Back at the end of May Prime Minister Sipilä’s Government Programme set a target to improve Finnish economic competitiveness by reducing unit labour costs by at least five per cent.
To this end a tripartite process was embarked on by the Government, the employer associations and trade union confederations. The second round of these negotiations ended without a result in August.
”It is a pity that negotiations ended at such an early stage”, Eloranta says. ”Finland - we all - needs high quality services and products in order to succeed better than we are doing today, both in the domestic and international market.”
According to Eloranta the main problem was that Government wanted to tie negotiations to exact figures, to reduce unit labour costs by at least five per cent. At the same time public spending is being cut by billions of euros in order to reduce the ‘sustainability gap’ in public finances.
“The sustainability gap is an abstract concept, and its content is very controversial. Have we committed ourselves to some amount to reduce the sustainability gap, what exactly then have we committed ourselves to?”
The agenda outlined by the Government was too narrow, Eloranta believes. It did not include any renewal of working life and how to guarantee incomes and security in case of redundancies.
The main idea of the Government was to get Finns to work longer hours without any increase in pay.

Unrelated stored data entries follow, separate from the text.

(* ===== verification/NodeSends.v ===== *)
(** * Votes, tallies and random blocks in the node

    The calls of the ledger and the store the network functions make end and
    are quiet. *)

From S2P Require Import Prelude Crypto Blocks Common Stats Store Ledger Votes Lmdb Versioning.
From S2P Require Import BlockStore Messages MultiIndex Node Peers NodeCaches Sending Elections BlockProcessor.
From S2P Require Import StoreLemmas LedgerInv VoteProps StoreRefine StoreCaches MessageProps.
From S2P Require Import NodeFrame NodeLedger NodeOk NodeQuiet.

Section sends.
Context `{NodeConfig, LmdbSpec, RandomPool, MultiIndex, Unordered, Wallets, !ReadableWallets}.
Context `{Blake2b, Ed25519, LedgerConstants}.
Implicit Types (n : node) (c : block_store) (b : block) (e : endpoint).

(** ** Tallies *)

Lemma by_total_nonempty (t : gmap u256 (block * u128)) : t ≠ ∅ → foldl by_total ∅ (iterate t) ≠ ∅.
Proof.
  intros (h & [b k] & Ht)%map_choose. destruct (by_total_some (iterate t) ∅) as [_ Hs].
  destruct (Hs h b k) as [x Hx]; [by apply iterate_in|]. intros E. by rewrite E, lookup_empty in Hx.
Qed.

Lemma tally_run_node (l : ledger block_store) s vs : store_rel (store l) s → rep_votes vs ≠ ∅ →
  ∃ t l', tally vs l = Done (t, l') ∧ (l' = l ∨ l' = cleared l) ∧
    (check_bootstrap_weights l = false → l' = l) ∧ t ≠ ∅.
Proof.
  intros Hr Hne. destruct (tally_totals_node l s ∅ Hr (iterate (rep_votes vs))) as (t & l' & Ht & Hl & Hc & Hn).
  exists (foldl by_total ∅ (iterate t)), l'. unfold tally. rewrite (bind_done _ _ _ _ _ Ht).
  split_and!; [done..|]. apply by_total_nonempty, Hn. right. intros E.
  apply map_choose in Hne as (a & b & Ha%iterate_in). rewrite E in Ha. set_solver.
Qed.

Lemma qwp_tally vs n : node_ok n → rep_votes vs ≠ ∅ → qwp (on_ledger (λ _, tally vs)) n (λ t, t ≠ ∅).
Proof.
  intros Hn Hne. destruct (ok_ledger _ Hn) as (s & g & hist & Hr & _).
  destruct (tally_run_node (n_ledger n) s vs Hr Hne) as (t & l' & Ht & Hl & Hc & Hx).
  unfold qwp, wp, on_ledger. rewrite Ht. split; [|done].
  by destruct Hl as [->| ->]; apply quiet_ledger.
Qed.
Lemma qwp_winner vs n : node_ok n → rep_votes vs ≠ ∅ → qwp (on_ledger (λ _, winner vs)) n (λ _, True).
Proof.
  intros Hn Hne. destruct (ok_ledger _ Hn) as (s & g & hist & Hr & _).
  destruct (tally_run_node (n_ledger n) s vs Hr Hne) as (t & l' & Ht & Hl & Hc & Hx).
  unfold qwp, wp, on_ledger, winner. rewrite (bind_done _ _ _ _ _ Ht).
  destruct (greatest_max t Hx) as (k & b & -> & _). split; [|done].
  by destruct Hl as [->| ->]; apply quiet_ledger.
Qed.

(** The totals in order: the first is the greatest. *)
Lemma decreasing_in t k b : (k, b) ∈ decreasing t ↔ t !! k = Some b.
Proof. unfold decreasing. by rewrite merge_sort_Permutation, elem_of_map_to_list. Qed.
Lemma decreasing_nonempty t : t ≠ ∅ → decreasing t ≠ [].
Proof.
  intros (k & b & Ht)%map_choose E. apply decreasing_in in Ht. rewrite E in Ht. set_solver.
Qed.

(** ** The cache of votes *)

Lemma quiet_store n c' : tables c' = tables (store (n_ledger n)) →
  quiet n (set_ledger (set_store (n_ledger n) c') n).
Proof. intros Ht. by constructor; simpl; auto. Qed.

Lemma votes_ok_known c : votes_ok c → ∃ V, votes_known c V.
Proof. intros [T HT]. exists (vote_cache c ∪ T). by exists T. Qed.

Lemma qwp_vote_generate a key b n : node_ok n → qwp (on_store (vote_generate a key b)) n (λ v, v_block v = b).
Proof.
  intros Hn. destruct (votes_ok_known _ (ok_votes _ Hn)) as [V HV].
  unfold qwp, wp, on_store, on_ledger, st, vote_generate.
  rewrite (bind_done _ _ _ _ _ (vote_current_run a _ _ HV)). split; [|done]. by apply quiet_store.
Qed.
Lemma qwp_vote_max v n : node_ok n → qwp (on_store (vote_max v)) n (λ _, True).
Proof.
  intros Hn. destruct (votes_ok_known _ (ok_votes _ Hn)) as [V HV].
  unfold qwp, wp, on_store, on_ledger, st, vote_max.
  rewrite (bind_done _ _ _ _ _ (vote_current_run (v_account v) _ _ HV)). split; [|done]. by apply quiet_store.
Qed.

(** ** The representatives of the node *)

(** Every account of the list is readable when the wallet is unlocked. *)
Definition readable (pubs : list u256) (fetch : u256 → option u256) (unlocked : bool) : Prop :=
  unlocked = true → ∀ a, a ∈ pubs → is_Some (fetch a).
Lemma wallets_readable : Forall (λ w, readable (w_accounts w) (w_fetch w) (w_unlocked w)) wallet_items.
Proof. apply Forall_forall. intros w Hw Hu a Ha. by apply readable_wallets. Qed.

(** An account with weight whose key cannot be fetched trips the assertion. *)
Lemma each_key_unreadable {A} pub pubs fetch (action : u256 → u256 → A → M node A) acc n w n1 :
  ledger_weight pub n = Done (w, n1) → is_zero w = false → fetch pub = None →
  each_key (pub :: pubs) fetch true action acc n = Fault assertion_failed.
Proof. intros Hw Hz Hf. simpl. unfold mbind, M_bind. by rewrite Hw, Hz, Hf. Qed.

Lemma qwp_foreach {A} (action : u256 → u256 → A → M node A) acc n : node_ok n →
  (∀ pub prv acc n', node_ok n' → qwp (action pub prv acc) n' (λ _, True)) →
  qwp (foreach_representative action acc) n (λ _, True).
Proof.
  intros Hn Ha. unfold foreach_representative.
  assert (Hk : ∀ pubs fetch u acc n, node_ok n → readable pubs fetch u →
    qwp (each_key pubs fetch u action acc) n (λ _, True)).
  { clear -Ha. intros pubs fetch u. induction pubs as [|pub pubs IH]; intros acc n Hn Hf; simpl; [by apply qwp_ret|].
    eapply qwp_bind; [done|by apply qwp_weight|]. intros w n1 Hn1 _ _.
    eapply (qwp_bind _ _ _ (λ _, True)); [done| |].
    - destruct (_ && u) eqn:Eu; [|by apply qwp_ret]. apply andb_true_iff in Eu as [_ Eu].
      destruct (Hf Eu pub) as [prv ->]; [by left|by apply Ha].
    - intros acc' n2 Hn2 _ _. apply IH; [done|]. intros Eu a Hin. apply Hf; [done|by right]. }
  revert acc n Hn. pose proof wallets_readable as Hr. induction Hr as [|w items Hw _ IH]; intros acc n Hn; simpl; [by apply qwp_ret|].
  eapply qwp_bind; [done|by apply Hk|]. intros acc' n1 Hn1 _ _. by apply IH.
Qed.

Lemma qwp_confirm_block to b n : node_ok n → qwp (confirm_block to b) n (λ _, True).
Proof.
  intros Hn. unfold confirm_block. destruct enable_voting; [|by apply qwp_ret].
  apply qwp_foreach; [done|]. intros pub prv acc n1 Hn1.
  eapply qwp_bind; [done|by apply qwp_vote_generate|]. intros v n2 Hn2 _ _.
  eapply qwp_bind; [done|apply qwp_serialized, (make_agrees b v)|]. intros d n3 Hn3 _ _.
  eapply qwp_bind; [done|apply qwp_each; [done|]|].
  - intros e n4 _ _. apply qwp_send_buffer.
  - intros [] n4 _ _ _. by apply qwp_ret.
Qed.

Lemma qwp_republish_block b n : node_ok n → qwp (republish_block b) n (λ _, True).
Proof.
  intros Hn. unfold republish_block. eapply qwp_bind; [done|by apply qwp_list_fanout|].
  intros to n1 Hn1 _ _. eapply qwp_bind; [done|by apply qwp_confirm_block|]. intros [] n2 Hn2 _ _; [by apply qwp_ret|].
  eapply qwp_bind; [done|apply qwp_serialized, (make_agrees b (Vote (U 8 0) b (U 32 0) (U 64 0)))|].
  intros d n3 Hn3 _ _. apply qwp_each; [done|]. intros e n4 _ _. apply qwp_send_buffer.
Qed.

(** ** A random block *)

Lemma range_elem {V} (k : bytes) (m : gmap bytes V) x v : (x, v) ∈ Lmdb.range k m → m !! x = Some v.
Proof.
  unfold Lmdb.range. rewrite merge_sort_Permutation, elem_of_map_to_list. by intros [? _]%map_lookup_filter_Some.
Qed.
Lemma range_first_all {V} (m : gmap bytes V) : m ≠ ∅ → Lmdb.range [] m ≠ [].
Proof.
  intros (k & v & Hm)%map_choose E. assert ((k, v) ∈ Lmdb.range [] m) as Hin; [|rewrite E in Hin; set_solver].
  unfold Lmdb.range. rewrite merge_sort_Permutation, elem_of_map_to_list. apply map_lookup_filter_Some.
  split; [done|]. by destruct k.
Qed.

Lemma block_random_in_run random ty db c s g hist : store_rel c s → Inv s g hist →
  block_db ty = Some db → blocks_of ty (a_blocks s) ≠ ∅ →
  ∃ b, block_random_in random db c = Done (Some b, c).
Proof.
  intros Hr HI Hdb Hne. set (m := encoded write_be block_val (blocks_of ty (a_blocks s))).
  assert (Hm : m ≠ ∅).
  { apply map_choose in Hne as (h & v & Hv). intros E. 
    assert (m !! write_be h = Some (block_val v)) as Hx
      by (unfold m; rewrite encoded_lookup by apply _; by rewrite Hv).
    by rewrite E, lookup_empty in Hx. }
  assert (Hit : ∀ k, store_iterator_from db k c = Done (Lmdb.range k m, c)).
  { intros k. unfold store_iterator_from, gets. by rewrite mdb_cursor_spec, (rf_blocks _ _ Hr ty db Hdb). }
  assert (∃ k v rest k0, Lmdb.range k0 m = (k, v) :: rest ∧ ((if bool_decide (Lmdb.range (write_be random) m = [])
    then store_iterator_first db else mret (Lmdb.range (write_be random) m)) c = Done ((k, v) :: rest, c)))
    as (k & v & rest & k0 & Hk & Hrun).
  { case_bool_decide as E.
    - destruct (Lmdb.range [] m) as [|[k v] rest] eqn:E0; [by destruct (range_first_all m Hm)|].
      exists k, v, rest, []. split; [done|]. unfold store_iterator_first. by rewrite Hit, E0.
    - destruct (Lmdb.range (write_be random) m) as [|[k v] rest] eqn:E0; [done|]. by exists k, v, rest, (write_be random). }
  assert (Hx : m !! k = Some v) by (apply (range_elem k0); rewrite Hk; by left).
  unfold m, encoded in Hx. apply lookup_kmap_Some in Hx as (h & -> & Hv); [|apply _].
  rewrite lookup_fmap, blocks_of_lookup in Hv. apply fmap_Some in Hv as ([b sc] & Hb & _).
  unfold block_random_in. rewrite (bind_done _ _ _ _ _ (Hit _)), (bind_done _ _ _ _ _ Hrun).
  unfold mbind, M_bind, lift. rewrite val_uint256_write.
  destruct (sim_read_run _ _ _ _ (block_get_sim h) Hr) as [c' Hg].
  rewrite Hg, (reads_block_get h _ _ _ Hg).
  assert (a_lookup s h = Some (b, sc)) as ->; [|by exists b].
  pose proof (rf_types _ _ Hr _ _ _ Hb) as Hty. simpl in Hty.
  apply wf_lookup; [by apply (inv_wf _ _ _ HI)|]. by rewrite Hty.
Qed.

Lemma table_size_small s t : Z.of_nat (type_count t (a_blocks s)) < 2 ^ 64 →
  uval (table_size s t) = Z.of_nat (type_count t (a_blocks s)).
Proof.
  intros Ht. unfold table_size. rewrite uval_U_small; [done|].
  change (modulus 8) with (2 ^ 64). unfold type_count in *. lia.
Qed.

(** The table chosen for a region has blocks. *)
Lemma block_random_run region random c s g hist : store_rel c s → Inv s g hist →
  Z.of_nat (length hist) < 2 ^ 64 → 0 ≤ region < Z.of_nat (length hist) →
  ∃ b, block_random region random c = Done (Some b, c).
Proof.
  intros Hr HI Hs Hreg. rewrite (inv_size _ _ _ HI), (type_counts (a_blocks s)) in Hs, Hreg.
  2,3: (intros t h v E; rewrite <-(rf_types _ _ Hr t h v E); apply block_type_of_order).
  destruct (sim_read_run _ (λ s, _) _ _ block_count_sim Hr) as [c' Hc].
  unfold block_random. rewrite (bind_done _ _ _ _ _ Hc), (reads_block_count _ _ _ Hc). simpl.
  pose proof (table_size_small s) as Hu.
  assert (Hne : ∀ ty, (0 < type_count ty (a_blocks s))%nat → blocks_of ty (a_blocks s) ≠ ∅).
  { intros ty Hp E. unfold type_count in Hp. rewrite <-blocks_of_size, E, map_size_empty in Hp. lia. }
  repeat match goal with |- context [if ?x <? uval (table_size s ?t) then _ else _] =>
    destruct (Z.ltb_spec x (uval (table_size s t))) as [?Hlt|?Hge]; rewrite Hu in * by lia;
    [eapply (block_random_in_run random t); [done|done|done|apply Hne; lia]|] end.
  eapply (block_random_in_run random bt_state); [done|done|done|]. apply Hne. lia.
Qed.

Lemma history_positive s g hist : Inv s g hist → (0 < length hist)%nat.
Proof. intros HI. destruct (inv_genesis _ _ _ HI) as (h0 & b0 & sc0 & rest & -> & _). simpl. lia. Qed.

Lemma qwp_store_block_random n : node_ok n → qwp store_block_random n (λ r, is_Some r).
Proof.
  intros Hn. destruct (ok_ledger _ Hn) as (s & g & hist & Hr & HI & Hsz).
  destruct (sim_read_run _ (λ s, _) _ _ block_count_sim Hr) as [c' Hc].
  unfold store_block_random. apply wp_bind.
  eapply wp_store_read; [apply reads_block_count|eauto|].
  pose proof (history_positive _ _ _ HI) as Hpos.
  set (counts := Block_counts _ _ _ _ _).
  assert (uval (block_counts_sum counts) = Z.of_nat (length hist)) as Hsum.
  { rewrite (inv_size _ _ _ HI), (type_counts (a_blocks s)) in *;
      [|intros t h v E; rewrite <-(rf_types _ _ Hr t h v E); apply block_type_of_order..].
    unfold block_counts_sum. simpl.
    repeat (rewrite uval_add_small; rewrite ?table_size_small by lia);
      change (modulus 8) with (2 ^ 64); rewrite ?table_size_small by lia; try lia. }
  rewrite Hsum. set (hi := (Z.of_nat (length hist) - 1) mod 2 ^ 32).
  assert (0 ≤ hi ≤ Z.of_nat (length hist) - 1) as Hhi.
  { subst hi. split; [apply Z.mod_pos_bound; lia|]. apply Z.mod_le; lia. }
  eapply (qwp_bind _ _ _ _ _ Hn); [apply (qwp_random 0 hi); lia|]. intros region n1 Hn1 Hq1 Hreg.
  eapply (qwp_bind _ _ _ _ _ Hn1); [apply qwp_random_block|]. intros random n2 Hn2 Hq2 _. cbv beta in Hreg.
  destruct (block_random_run region (U 32 (be_val random)) (store (n_ledger n2)) s g hist) as [b Hb];
    [|done|done|lia|].
  - pose proof (quiet_trans _ _ _ Hq1 Hq2) as Hq. apply q_tables in Hq.
    unfold store_rel in *. by injection Hq as -> _.
  - unfold qwp, wp, on_store, on_ledger, st. rewrite Hb. split; [|eauto].
    rewrite set_store_same, set_ledger_same. apply quiet_refl.
Qed.

Lemma qwp_rep_query to n : node_ok n → qwp (rep_query to) n (λ _, True).
Proof.
  intros Hn. unfold rep_query. eapply qwp_bind; [done|by apply qwp_store_block_random|].
  intros ob n1 Hn1 _ [b ->]. eapply (qwp_bind _ _ _ (λ _, True)); [done|by split; [constructor; simpl; auto|]|].
  intros [] n2 Hn2 _ _. eapply qwp_bind; [done|apply qwp_each; [done|]|].
  - intros e n3 _ Hn3. eapply qwp_bind; [done|apply qwp_rep_request|]. intros [] n4 Hn4 _ _.
    by apply qwp_send_confirm_req.
  - intros [] n3 Hn3 _ _. eapply qwp_bind; [done|apply qwp_now|]. intros t n4 _ _ _. by apply qwp_alarm.
Qed.
End sends.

“It would just have been a project to cut salaries and transfer income from employees to employers. It would not have been good for working people, the unemployed, the domestic market, and for Finnish society as a whole.”
The goals presented by the trade union movement would have been those which are needed by working life of today. These would have been supporting the quality of work, services and products, innovations and understanding the needs of customers, Eloranta says.
However, it is important to move quickly on from the disappointment caused by the failed agreement, Eloranta stresses.
The Government will now begin to make reforms with regard to working life. “I expect that the Government will continue to work on a tripartite basis and we’ll continue to do things together.”